Dünya genelinde işçi, emekçi ve ezilenler pandeminin öldürücü pençesine mahkum edilirken, işsizler ordusuna milyonlar katılmakta, yoksulluk ve açlık artmakta ve bu büyük öfke birikimlerine neden olmaktadır. Artan çelişkiler ve tepkilerin örgütlü bir mücadeleye dönüşmesi tehlikesine karşı da sömürücü güçler ciddi kaygılar/korkulara kapılmış durumdadırlar. Hemen her ülkede “anti-terör” yasaları çıkarılmakta, gerici yasalar tahkim edilmekte, polis ve silahlı kuvvetlere daha geniş, keyfi yetkiler verilmekte, demokratik hak ve özgürlükler büyük bir saldırganlık histerisiyle gasp edilmektedir. Sokağa çıkan tüm güçler, polis ve sistemin silahlı güçlerinin vahşi saldırılarına maruz kalmaktadır. Uluslararası alanda emperyalist tekelci güçlerin dünyaya hükmetme kavgası, kıyasıya bir şekilde artmakta, bölgesel savaşlar ve kıyımlara dönüşmüş durumdadır. Dünya halkları ve ezilen ulusları bu vahşi rekabetin ve hakimiyet savaşının kanlı pençesinde kıyıma uğratılmakta, bilinçli olarak geliştirilen ve beslenen milliyetçilik, ırkçılık ikliminde emekçiler ve halklar birbirlerine düşman edilerek gerici savaşların sosyal tabanı haline getirilmektedirler. Pandemiyi engellemeyen emperyalist-kapitalist gerici güçler, pandemiyi her alanda fırsata dönüştürmenin hesaplarını yapmaktadırlar.

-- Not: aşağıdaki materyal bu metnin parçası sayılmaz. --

(* ===== verification/Gateway.v ===== *)
(** The tunnel gateway, [src/dataplane/internal/tunnel/gateway.go]: packing
    delivery blocks into fixed-size TunnelData payloads ([Encode]) and splitting
    a message over several of them ([Fragment]).

    The padding source is an [io.Reader] the caller supplies.  It is a
    parameter of the model: [readFull r n w] is [io.ReadFull] on reader [r] for
    [n] bytes in the world [w]; it returns the error, the bytes stored in the
    destination and the world after the read. *)

From S2P Require Import Prelude Wire Sha256 I2NP Buffers TunnelBlocks.
Import Buffers.Packet.

Definition TunnelPayloadLen : Z := TunnelDataPayloadLen.
Definition tunnelIVLen : Z := 16.
Definition tunnelChecksumLen : Z := 4.
Definition maxBlockBytes : Z := TunnelPayloadLen - tunnelIVLen - tunnelChecksumLen - 1.

Definition nonzero (b : Z) : Z := if b =? 0 then 1 else b.

(** [copy] into the fixed array truncates; the sum covers what was copied. *)
Definition tunnelChecksum (blocks iv : bytes) : bytes :=
  let size := TunnelPayloadLen + tunnelIVLen in
  let a := sub 0 (Z.min (len blocks) size) blocks in
  let b := sub 0 (Z.min (len iv) (size - len a)) iv in
  Sha256.Sum256 (a ++ b).

(** The sizing loop of [Encode]. *)
Fixpoint blocksLen (blocks : list Block) (n : Z) : res Z :=
  match blocks with
  | [] => Ok n
  | block :: rest =>
      match blockLen block with
      | Panic => Panic
      | Err _ => Err ErrGatewayBlock
      | Ok m => fail_if m >? maxBlockBytes - n with ErrGatewayBlock ;; blocksLen rest (n + m)
      end
  end.

(** The writing loop of [Encode]; [m, _ := marshalBlock(...)] drops the error. *)
Fixpoint marshalAll (encoded : bytes) (offset : Z) (blocks : list Block) : res bytes :=
  match blocks with
  | [] => Ok encoded
  | block :: rest =>
      let? dst := slice_from encoded offset in
      match marshalBlock dst block with
      | Panic => Panic
      | Err _ => marshalAll encoded offset rest
      | Ok (dst, m) =>
          let? encoded := write encoded offset dst in
          marshalAll encoded (offset + m) rest
      end
  end.

(** What [Encode] does to the 1,024-byte region after the entropy read. *)
Definition layoutData (data : bytes) (n : Z) (blocks : list Block) : res bytes :=
  let? padding := slice data (tunnelIVLen + tunnelChecksumLen) (len data - n - 1) in
  let? data := write data (tunnelIVLen + tunnelChecksumLen) (nonzero <$> padding) in
  let blocksStart := tunnelIVLen + tunnelChecksumLen + len padding + 1 in
  let? data := write data (blocksStart - 1) [0] in
  let? encoded := slice_from data blocksStart in
  let? encoded := marshalAll encoded 0 blocks in
  let? data := write data blocksStart encoded in
  let? iv := slice data 0 tunnelIVLen in
  let checksum := tunnelChecksum encoded iv in
  write data tunnelIVLen (sub 0 tunnelChecksumLen checksum).

Section Gateway.
Context {reader world : Type} (randReader : reader).
Context (readFull : reader -> Z -> world -> (option error * bytes) * world).

(** [None] is a nil [io.Reader]. *)
Record Gateway_ := mkGateway { padding : option reader }.

Definition NewGateway (padding : option reader) : Gateway_ :=
  match padding with
  | None => mkGateway (Some randReader)
  | Some r => mkGateway (Some r)
  end.

(** Runs a method of the destination buffer. *)
Definition on_dst {A} (m : go Buffer A) : go (world * Buffer) A :=
  fun s => let (a, d) := m s.2 in (a, (s.1, d)).

Definition read (r : reader) (n : Z) : go (world * Buffer) (option error * bytes) :=
  fun s => let (a, w) := readFull r n s.1 in (Ok a, (w, s.2)).

(** [Encode] into a non-nil [dst]; the buffer keeps what was written when the
    reader fails. *)
Definition encodeInto (g : option Gateway_) (tunnelID : Z) (blocks : list Block)
  : go (world * Buffer) unit :=
  let! s := get in
  match AvailablePayload s.2 with
  | None => fail ErrGatewayOutput
  | Some available =>
      if available <? TunnelDataMessageLen then fail ErrGatewayOutput
      else
        let! n := lift (blocksLen blocks 0) in
        let! region := on_dst (Append TunnelDataMessageLen) in
        match region with
        | None => fail ErrGatewayOutput
        | Some region =>
            let! s := get in
            let! out := lift (slice (buf s.2) region.1 region.2) in
            let! out := lift (write out 0 (be_bytes 4 tunnelID)) in
            let reader :=
              match g with Some (mkGateway (Some r)) => r | _ => randReader end in
            let! got := read reader (len out - 4 - n - 1) in
            let! out := lift (write out 4 got.2) in
            let! _ := on_dst (fill region out) in
            match got.1 with
            | Some e => fail e
            | None =>
                let! data := lift (slice_from out 4) in
                let! data := lift (layoutData data n blocks) in
                let! out := lift (write out 4 data) in
                on_dst (fill region out)
            end
        end
  end.

Definition Encode (g : option Gateway_) (tunnelID : Z) (blocks : list Block)
  : go (world * option Buffer) unit :=
  fun s =>
    if tunnelID =? 0 then (Err ErrInvalidTunnelID, s)
    else match s.2 with
         | None => (Err ErrGatewayOutput, s)
         | Some d =>
             let (r, s') := encodeInto g tunnelID blocks (s.1, d) in (r, (s'.1, Some s'.2))
         end.

(** [g.Encode(tunnelID, blocks, dst[i])]; the buffers of [dst] are distinct. *)
Definition encodeAt (g : option Gateway_) (tunnelID : Z) (blocks : list Block) (i : Z)
  : go (world * list (option Buffer)) (option error) :=
  fun s =>
    match index s.2 i with
    | Ok d =>
        let (r, s') := Encode g tunnelID blocks (s.1, d) in
        let s' := (s'.1, <[Z.to_nat i := s'.2]> s.2) in
        match r with
        | Panic => (Panic, s')
        | Err e => (Ok (Some e), s')
        | Ok _ => (Ok None, s')
        end
    | Err e => (Err e, s)
    | Panic => (Panic, s)
    end.

(** [readNonZero]; reading from a nil reader panics. *)
Definition readNonZero (r : option reader) (n : Z) : go (world * list (option Buffer)) (error + bytes) :=
  fun s =>
    match r with
    | None => (Panic, s)
    | Some r =>
        let (got, w) := readFull r n s.1 in
        match got.1 with
        | Some e => (Ok (inl e), (w, s.2))
        | None => (Ok (inr (nonzero <$> got.2)), (w, s.2))
        end
    end.

Definition set_message (id : Z) (b : Block) : Block :=
  mkBlock (Delivery b) (Gateway b) (TunnelID b) id (Fragment b) (FollowOn b) (Last b) (Data b).
Definition set_data (last : bool) (data : bytes) (b : Block) : Block :=
  mkBlock (Delivery b) (Gateway b) (TunnelID b) (MessageID b) (Fragment b) (FollowOn b) last data.

(** The loop over the follow-on fragments.  [fuel] bounds the iterations; each
    one advances [offset], so the length of the data is enough. *)
Fixpoint followLoop (fuel : nat) (g : option Gateway_) (tunnelID messageID : Z) (data : bytes)
    (needed fragment offset : Z) : go (world * list (option Buffer)) (Z * option error) :=
  if offset <? len data then
    match fuel with
    | O => lift Panic
    | S fuel =>
        let end_ := Z.min (offset + maxBlockBytes - 7) (len data) in
        let! part := lift (slice data offset end_) in
        let follow := mkBlock 0 zeroHash 0 messageID (u8 fragment) true (end_ =? len data) part in
        let! err := encodeAt g tunnelID [follow] fragment in
        match err with
        | Some e => ret (fragment, Some e)
        | None => followLoop fuel g tunnelID messageID data needed (fragment + 1) end_
        end
    end
  else ret (needed, None).

(** The end of [Fragment]: the initial fragment, then the follow-on ones. *)
Definition sendFragments (g : option Gateway_) (tunnelID : Z) (block : Block) (needed firstData : Z)
  : go (world * list (option Buffer)) (Z * option error) :=
  let! part := lift (slice (Data block) 0 firstData) in
  let! err := encodeAt g tunnelID [set_data false part block] 0 in
  match err with
  | Some e => ret (0, Some e)
  | None =>
      followLoop (length (Data block)) g tunnelID (MessageID block) (Data block) needed 1 firstData
  end.

(** The message identifier of a fragmented message: the block's own, or four
    nonzero bytes from [g.padding]. *)
Definition chooseMessageID (g : option Gateway_) (block : Block)
  : go (world * list (option Buffer)) (error + Z) :=
  if MessageID block =? 0 then
    match g with
    | None => lift Panic
    | Some g =>
        let! got := readNonZero (padding g) 4 in
        match got with
        | inl e => ret (inl e)
        | inr encoded => let! id := lift (be_uint 4 encoded) in ret (inr id)
        end
    end
  else ret (inr (MessageID block)).

(** [Fragment]: the returned count and error. *)
Definition FragmentBlock (g : option Gateway_) (tunnelID : Z) (block : Block)
  : go (world * list (option Buffer)) (Z * option error) :=
  if tunnelID =? 0 then ret (0, Some ErrInvalidTunnelID)
  else if FollowOn block || (Delivery block >? DeliveryRouter) || (len (Data block) =? 0) ||
          (len (Data block) >? I2PDMaxPayload)
  then ret (0, Some ErrGatewayBlock)
  else
    match firstBlockLen block true with
    | Panic => lift Panic
    | Err e => ret (0, Some e)
    | Ok firstHeader =>
        let! s := get in
        if len (Data block) <=? maxBlockBytes - firstHeader then
          let block := set_data true (Data block) block in
          if len s.2 =? 0 then ret (0, Some ErrGatewayOutput)
          else
            let! err := encodeAt g tunnelID [block] 0 in
            ret (1, err)
        else
          let firstData := maxBlockBytes - firstHeader in
          let needed := 1 + Z.quot (len (Data block) - firstData + maxBlockBytes - 7 - 1) (maxBlockBytes - 7) in
          if (needed >? 64) || (len s.2 <? needed) then ret (0, Some ErrGatewayOutput)
          else
            let! id := chooseMessageID g block in
            match id with
            | inl e => ret (0, Some e)
            | inr id =>
                sendFragments g tunnelID (set_message id block) needed firstData
            end
    end.
End Gateway.
(** ** The payload on the wire *)

Definition wires (blocks : list Block) : bytes := concat (block_wire <$> blocks).

(** The 1,024-byte region for entropy [rnd]. *)
Definition tunnel_data (rnd : bytes) (blocks : list Block) : bytes :=
  sub 0 16 rnd ++ sub 0 4 (Sha256.Sum256 (wires blocks ++ sub 0 16 rnd)) ++
  (nonzero <$> sub 20 (len rnd) rnd) ++ [0] ++ wires blocks.

Definition tunnel_frame (tunnelID : Z) (rnd : bytes) (blocks : list Block) : bytes :=
  be_bytes 4 tunnelID ++ tunnel_data rnd blocks.

Lemma wires_cons b bs : wires (b :: bs) = block_wire b ++ wires bs.
Proof. reflexivity. Qed.

Lemma blocksLen_ok blocks : forall n,
  Forall block_ok blocks -> n + len (wires blocks) <= maxBlockBytes ->
  blocksLen blocks n = Ok (n + len (wires blocks)).
Proof.
  induction blocks as [|b bs IH]; intros n Hall Hn; cbn [blocksLen].
  - unfold wires. cbn. f_equal. rewrite len_nil. lia.
  - apply Forall_cons in Hall as [Hb Hall]. rewrite wires_cons in *. len_simpl_in Hn.
    rewrite blockLen_ok, <- len_block_wire by done. zbool. rewrite IH by (done || lia).
    f_equal. len_lia.
Qed.

Lemma marshalAll_ok blocks : forall acc rest,
  Forall block_ok blocks -> len rest = len (wires blocks) ->
  marshalAll (acc ++ rest) (len acc) blocks = Ok (acc ++ wires blocks).
Proof.
  induction blocks as [|b bs IH]; intros acc rest Hall Hn; cbn [marshalAll].
  - apply len_zero_nil in Hn. by rewrite Hn.
  - apply Forall_cons in Hall as [Hb Hall]. rewrite wires_cons in *. len_simpl_in Hn.
    rewrite slice_from_ok by len_lia. cbn [bind]. sub_norm.
    rewrite marshalBlock_wire by (done || (rewrite <- len_block_wire by done; len_lia)).
    rewrite <- len_block_wire by done.
    rewrite (write_app acc rest) by (rewrite ?len_over by len_lia; len_lia). cbn [bind].
    rewrite len_over, sub_empty, app_nil_r by len_lia. unfold over. rewrite app_assoc, <- len_app.
    rewrite IH by (done || len_lia). by rewrite <- app_assoc.
Qed.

Emperyalist sistemin sebep olduğu pandemi ve krizin sonuçlarına dünya genelinde artan itirazlar, karşı çıkışlar giderek daha açık mücadeleye dönüşmektedir. Gericilerin emekçileri, ilerici devrimci demokratik güçleri sosyal olarak izole etme, evlere hapsederek örgütlenme ve dayanışmayı ortadan kaldırma planlarına karşı, giderek daha çok sokaklara çıkılmakta ve tepkiler daha da organizeli ortaya konulmaktadır. Bu, emperyalist gerici güçler için büyük bir kaygı vesilesidir. O yüzden de kendi yasalarını dahi hiçe sayarak yok etmeye, sindirmeye dönük saldırmaktadırlar.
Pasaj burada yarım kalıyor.